Nel novembre 2004, dopo tre album perfetti, il talentuoso cantautore canadese Rufus Wainwright dà alle stampe "Want Two", una sorta di "atto secondo" del precedente lavoro "Want one".
Può forse apparire meno compatto e con meno guizzi di genio rispetto al precedente lavoro, ma l'album si presenta senza dubbio come l'ennesima sequela di grandi canzoni arrangiate magistralmente.
Nel disastrato mondo del pop, dove i più talentuosi si gettano o nell'elettronica o nei vecchi canoni blues e folk, è bello avere un songwriter non catalogabile, dalla vena melodica senza tempo, capace di mescolare stili di ogni epoca, di costruire arrangiamenti così perfetti e ricchi restando sempre arioso ed originale.
Veniamo all'album.
"Agnus Dei" appare come una strana Ouverture, un ibrido dove vengono mescolate sonorità orientali e occidentali, come fosse un canto gregoriano intonato in una moschea (un'impressione quasi blasfema), seguendo una linea melodica intrigante che poi vira in una maestosità da opera lirica.
Dopo l'incanto onirico di "Agnus Dei" ci si risveglia nella maestria melodica di "The One You love", un pop efficacissimo, un easy listening ritmato e accattivante in tonalità minore arrangiato in maniera certosina, a cui segue "Peaches Trees", una malinconica e delicatissima bossanova, e "Little sister", una arietta con tanto di orchestrazione settecentesca degna di un Rossini degli anni 2000.
Un passo falso rispetto a "Want One" potrebbe essere l'accoppiata live "The art teacher" - " Hometown Walts" (una melodia dilatata il primo, e un elegante waltzer il secondo). Anche se non capisco questa esigenza di inserire inediti Live, il risultato è buono, e probabilmente meritavano una registrazione in studio.
Chiusa la breve parentesi Live, ecco "This Love Affair", uno spettacolare Lieder incredibilmente intenso, tra i punti più alti dell'album.
Sono conscio del fatto che la recensione diventa stucchevole a descrivere ogni traccia, ma non posso non menzionare gli altri grandi pezzi del disco, da "Gay Messiah" una ballad acustica improntata su temi personali, "Memphis Skyline", un'appassionata canzone d'altri tempi per pianoforte e orchestra, "Waiting For a Dream", un onirico brano con sonorità più moderne, e "Crumb by Crumb", un pop da camera più scanzonato.
Il disco chiude con "Old Whore's Diet", la traccia più interessante.

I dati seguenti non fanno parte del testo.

Definition set_w_refs (v : Z) (r : window) : window :=
  Window v (w_parent r) (w_owner r) (w_children r) (w_unlinked r) (w_entry r) (w_handle r) (w_thread r) (w_desktop r)
    (w_class r) (w_last_active r) (w_window_rect r) (w_visible_rect r) (w_surface_rect r) (w_client_rect r)
    (w_style r) (w_ex_style r) (w_is_linked r) (w_is_layered r) (w_is_orphan r) (w_paint_flags r) (w_properties r)
    (w_prop_alloc r) (w_dpi_context r).
Definition set_w_parent (v : Z) (r : window) : window :=
  Window (w_refs r) v (w_owner r) (w_children r) (w_unlinked r) (w_entry r) (w_handle r) (w_thread r) (w_desktop r)
    (w_class r) (w_last_active r) (w_window_rect r) (w_visible_rect r) (w_surface_rect r) (w_client_rect r)
    (w_style r) (w_ex_style r) (w_is_linked r) (w_is_layered r) (w_is_orphan r) (w_paint_flags r) (w_properties r)
    (w_prop_alloc r) (w_dpi_context r).
Definition set_w_owner (v : Z) (r : window) : window :=
  Window (w_refs r) (w_parent r) v (w_children r) (w_unlinked r) (w_entry r) (w_handle r) (w_thread r) (w_desktop r)
    (w_class r) (w_last_active r) (w_window_rect r) (w_visible_rect r) (w_surface_rect r) (w_client_rect r)
    (w_style r) (w_ex_style r) (w_is_linked r) (w_is_layered r) (w_is_orphan r) (w_paint_flags r) (w_properties r)
    (w_prop_alloc r) (w_dpi_context r).
Definition set_w_children (v : list Z) (r : window) : window :=
  Window (w_refs r) (w_parent r) (w_owner r) v (w_unlinked r) (w_entry r) (w_handle r) (w_thread r) (w_desktop r)
    (w_class r) (w_last_active r) (w_window_rect r) (w_visible_rect r) (w_surface_rect r) (w_client_rect r)
    (w_style r) (w_ex_style r) (w_is_linked r) (w_is_layered r) (w_is_orphan r) (w_paint_flags r) (w_properties r)
    (w_prop_alloc r) (w_dpi_context r).
Definition set_w_unlinked (v : list Z) (r : window) : window :=
  Window (w_refs r) (w_parent r) (w_owner r) (w_children r) v (w_entry r) (w_handle r) (w_thread r) (w_desktop r)
    (w_class r) (w_last_active r) (w_window_rect r) (w_visible_rect r) (w_surface_rect r) (w_client_rect r)
    (w_style r) (w_ex_style r) (w_is_linked r) (w_is_layered r) (w_is_orphan r) (w_paint_flags r) (w_properties r)
    (w_prop_alloc r) (w_dpi_context r).
Definition set_w_entry (v : entry_link) (r : window) : window :=
  Window (w_refs r) (w_parent r) (w_owner r) (w_children r) (w_unlinked r) v (w_handle r) (w_thread r) (w_desktop r)
    (w_class r) (w_last_active r) (w_window_rect r) (w_visible_rect r) (w_surface_rect r) (w_client_rect r)
    (w_style r) (w_ex_style r) (w_is_linked r) (w_is_layered r) (w_is_orphan r) (w_paint_flags r) (w_properties r)
    (w_prop_alloc r) (w_dpi_context r).
Definition set_w_handle (v : Z) (r : window) : window :=
  Window (w_refs r) (w_parent r) (w_owner r) (w_children r) (w_unlinked r) (w_entry r) v (w_thread r) (w_desktop r)
    (w_class r) (w_last_active r) (w_window_rect r) (w_visible_rect r) (w_surface_rect r) (w_client_rect r)
    (w_style r) (w_ex_style r) (w_is_linked r) (w_is_layered r) (w_is_orphan r) (w_paint_flags r) (w_properties r)
    (w_prop_alloc r) (w_dpi_context r).
Definition set_w_thread (v : Z) (r : window) : window :=
  Window (w_refs r) (w_parent r) (w_owner r) (w_children r) (w_unlinked r) (w_entry r) (w_handle r) v (w_desktop r)
    (w_class r) (w_last_active r) (w_window_rect r) (w_visible_rect r) (w_surface_rect r) (w_client_rect r)
    (w_style r) (w_ex_style r) (w_is_linked r) (w_is_layered r) (w_is_orphan r) (w_paint_flags r) (w_properties r)
    (w_prop_alloc r) (w_dpi_context r).
Definition set_w_class (v : Z) (r : window) : window :=
  Window (w_refs r) (w_parent r) (w_owner r) (w_children r) (w_unlinked r) (w_entry r) (w_handle r) (w_thread r)
    (w_desktop r) v (w_last_active r) (w_window_rect r) (w_visible_rect r) (w_surface_rect r) (w_client_rect r)
    (w_style r) (w_ex_style r) (w_is_linked r) (w_is_layered r) (w_is_orphan r) (w_paint_flags r) (w_properties r)
    (w_prop_alloc r) (w_dpi_context r).
Definition set_w_last_active (v : Z) (r : window) : window :=
  Window (w_refs r) (w_parent r) (w_owner r) (w_children r) (w_unlinked r) (w_entry r) (w_handle r) (w_thread r)
    (w_desktop r) (w_class r) v (w_window_rect r) (w_visible_rect r) (w_surface_rect r) (w_client_rect r) (w_style r)
    (w_ex_style r) (w_is_linked r) (w_is_layered r) (w_is_orphan r) (w_paint_flags r) (w_properties r)
    (w_prop_alloc r) (w_dpi_context r).
Definition set_w_window_rect (v : rectangle) (r : window) : window :=
  Window (w_refs r) (w_parent r) (w_owner r) (w_children r) (w_unlinked r) (w_entry r) (w_handle r) (w_thread r)
    (w_desktop r) (w_class r) (w_last_active r) v (w_visible_rect r) (w_surface_rect r) (w_client_rect r) (w_style r)
    (w_ex_style r) (w_is_linked r) (w_is_layered r) (w_is_orphan r) (w_paint_flags r) (w_properties r)
    (w_prop_alloc r) (w_dpi_context r).
Definition set_w_visible_rect (v : rectangle) (r : window) : window :=
  Window (w_refs r) (w_parent r) (w_owner r) (w_children r) (w_unlinked r) (w_entry r) (w_handle r) (w_thread r)
    (w_desktop r) (w_class r) (w_last_active r) (w_window_rect r) v (w_surface_rect r) (w_client_rect r) (w_style r)
    (w_ex_style r) (w_is_linked r) (w_is_layered r) (w_is_orphan r) (w_paint_flags r) (w_properties r)
    (w_prop_alloc r) (w_dpi_context r).
Definition set_w_surface_rect (v : rectangle) (r : window) : window :=
  Window (w_refs r) (w_parent r) (w_owner r) (w_children r) (w_unlinked r) (w_entry r) (w_handle r) (w_thread r)
    (w_desktop r) (w_class r) (w_last_active r) (w_window_rect r) (w_visible_rect r) v (w_client_rect r) (w_style r)
    (w_ex_style r) (w_is_linked r) (w_is_layered r) (w_is_orphan r) (w_paint_flags r) (w_properties r)
    (w_prop_alloc r) (w_dpi_context r).
Definition set_w_client_rect (v : rectangle) (r : window) : window :=
  Window (w_refs r) (w_parent r) (w_owner r) (w_children r) (w_unlinked r) (w_entry r) (w_handle r) (w_thread r)
    (w_desktop r) (w_class r) (w_last_active r) (w_window_rect r) (w_visible_rect r) (w_surface_rect r) v (w_style r)
    (w_ex_style r) (w_is_linked r) (w_is_layered r) (w_is_orphan r) (w_paint_flags r) (w_properties r)
    (w_prop_alloc r) (w_dpi_context r).
Definition set_w_style (v : Z) (r : window) : window :=
  Window (w_refs r) (w_parent r) (w_owner r) (w_children r) (w_unlinked r) (w_entry r) (w_handle r) (w_thread r)
    (w_desktop r) (w_class r) (w_last_active r) (w_window_rect r) (w_visible_rect r) (w_surface_rect r)
    (w_client_rect r) v (w_ex_style r) (w_is_linked r) (w_is_layered r) (w_is_orphan r) (w_paint_flags r)
    (w_properties r) (w_prop_alloc r) (w_dpi_context r).
Definition set_w_ex_style (v : Z) (r : window) : window :=
  Window (w_refs r) (w_parent r) (w_owner r) (w_children r) (w_unlinked r) (w_entry r) (w_handle r) (w_thread r)
    (w_desktop r) (w_class r) (w_last_active r) (w_window_rect r) (w_visible_rect r) (w_surface_rect r)
    (w_client_rect r) (w_style r) v (w_is_linked r) (w_is_layered r) (w_is_orphan r) (w_paint_flags r)
    (w_properties r) (w_prop_alloc r) (w_dpi_context r).
Definition set_w_is_linked (v : bool) (r : window) : window :=
  Window (w_refs r) (w_parent r) (w_owner r) (w_children r) (w_unlinked r) (w_entry r) (w_handle r) (w_thread r)
    (w_desktop r) (w_class r) (w_last_active r) (w_window_rect r) (w_visible_rect r) (w_surface_rect r)
    (w_client_rect r) (w_style r) (w_ex_style r) v (w_is_layered r) (w_is_orphan r) (w_paint_flags r) (w_properties r)
    (w_prop_alloc r) (w_dpi_context r).
Definition set_w_is_layered (v : bool) (r : window) : window :=
  Window (w_refs r) (w_parent r) (w_owner r) (w_children r) (w_unlinked r) (w_entry r) (w_handle r) (w_thread r)
    (w_desktop r) (w_class r) (w_last_active r) (w_window_rect r) (w_visible_rect r) (w_surface_rect r)
    (w_client_rect r) (w_style r) (w_ex_style r) (w_is_linked r) v (w_is_orphan r) (w_paint_flags r) (w_properties r)
    (w_prop_alloc r) (w_dpi_context r).
Definition set_w_is_orphan (v : bool) (r : window) : window :=
  Window (w_refs r) (w_parent r) (w_owner r) (w_children r) (w_unlinked r) (w_entry r) (w_handle r) (w_thread r)
    (w_desktop r) (w_class r) (w_last_active r) (w_window_rect r) (w_visible_rect r) (w_surface_rect r)
    (w_client_rect r) (w_style r) (w_ex_style r) (w_is_linked r) (w_is_layered r) v (w_paint_flags r) (w_properties r)
    (w_prop_alloc r) (w_dpi_context r).
Definition set_w_paint_flags (v : Z) (r : window) : window :=
  Window (w_refs r) (w_parent r) (w_owner r) (w_children r) (w_unlinked r) (w_entry r) (w_handle r) (w_thread r)
    (w_desktop r) (w_class r) (w_last_active r) (w_window_rect r) (w_visible_rect r) (w_surface_rect r)
    (w_client_rect r) (w_style r) (w_ex_style r) (w_is_linked r) (w_is_layered r) (w_is_orphan r) v (w_properties r)
    (w_prop_alloc r) (w_dpi_context r).
Definition set_w_properties (v : list property) (r : window) : window :=
  Window (w_refs r) (w_parent r) (w_owner r) (w_children r) (w_unlinked r) (w_entry r) (w_handle r) (w_thread r)
    (w_desktop r) (w_class r) (w_last_active r) (w_window_rect r) (w_visible_rect r) (w_surface_rect r)
    (w_client_rect r) (w_style r) (w_ex_style r) (w_is_linked r) (w_is_layered r) (w_is_orphan r) (w_paint_flags r) v
    (w_prop_alloc r) (w_dpi_context r).
Definition set_w_prop_alloc (v : Z) (r : window) : window :=
  Window (w_refs r) (w_parent r) (w_owner r) (w_children r) (w_unlinked r) (w_entry r) (w_handle r) (w_thread r)
    (w_desktop r) (w_class r) (w_last_active r) (w_window_rect r) (w_visible_rect r) (w_surface_rect r)
    (w_client_rect r) (w_style r) (w_ex_style r) (w_is_linked r) (w_is_layered r) (w_is_orphan r) (w_paint_flags r)
    (w_properties r) v (w_dpi_context r).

Una intrigante melodia viene ripetuta in modo ossessivo per 9 minuti come se fosse un mantra; l'introduzione è spoglia, ma presto il tutto viene avvolto da un ritmo arabeggiante frutto di un'alchimia particolare dove trovano posto anche un quartetto d'archi, potenti cori onirici (dove svetta la sorella Martha), e la voce di Antony Hegarty (avete presente Antony and the Johnsons?), la cui timbrica sembra venire da un altro piano astrale. Questa rapsodia pop viene degnamente conclusa da una fantasmagoria corale a ritmo di marcia.
"Old Whore's Diet" è l'emblema di un decadentismo apatico moderno, nel quale la depressione o la solitudine porta l'individuo a nutrirsi a orari indecenti, magari con avanzi di cibo cinese di due giorni prima; la "dieta da vecchia puttana" diventa il vessillo di questo stato d'animo.
Tutto l'album è dominato dalla voce monotona ma allo stesso tempo intensa e potente di Rufus Waiwright, che delinea queste sue melodie di ampio respiro in arrangiamenti superbi. Ogni traccia è una piccola opera d'arte, e nel pop melodico è come avere a che fare con rarissimi fiori tropicali in via d'estinzione.
Esattamente come i primi tre album di Rufus, questo disco è imperdibile.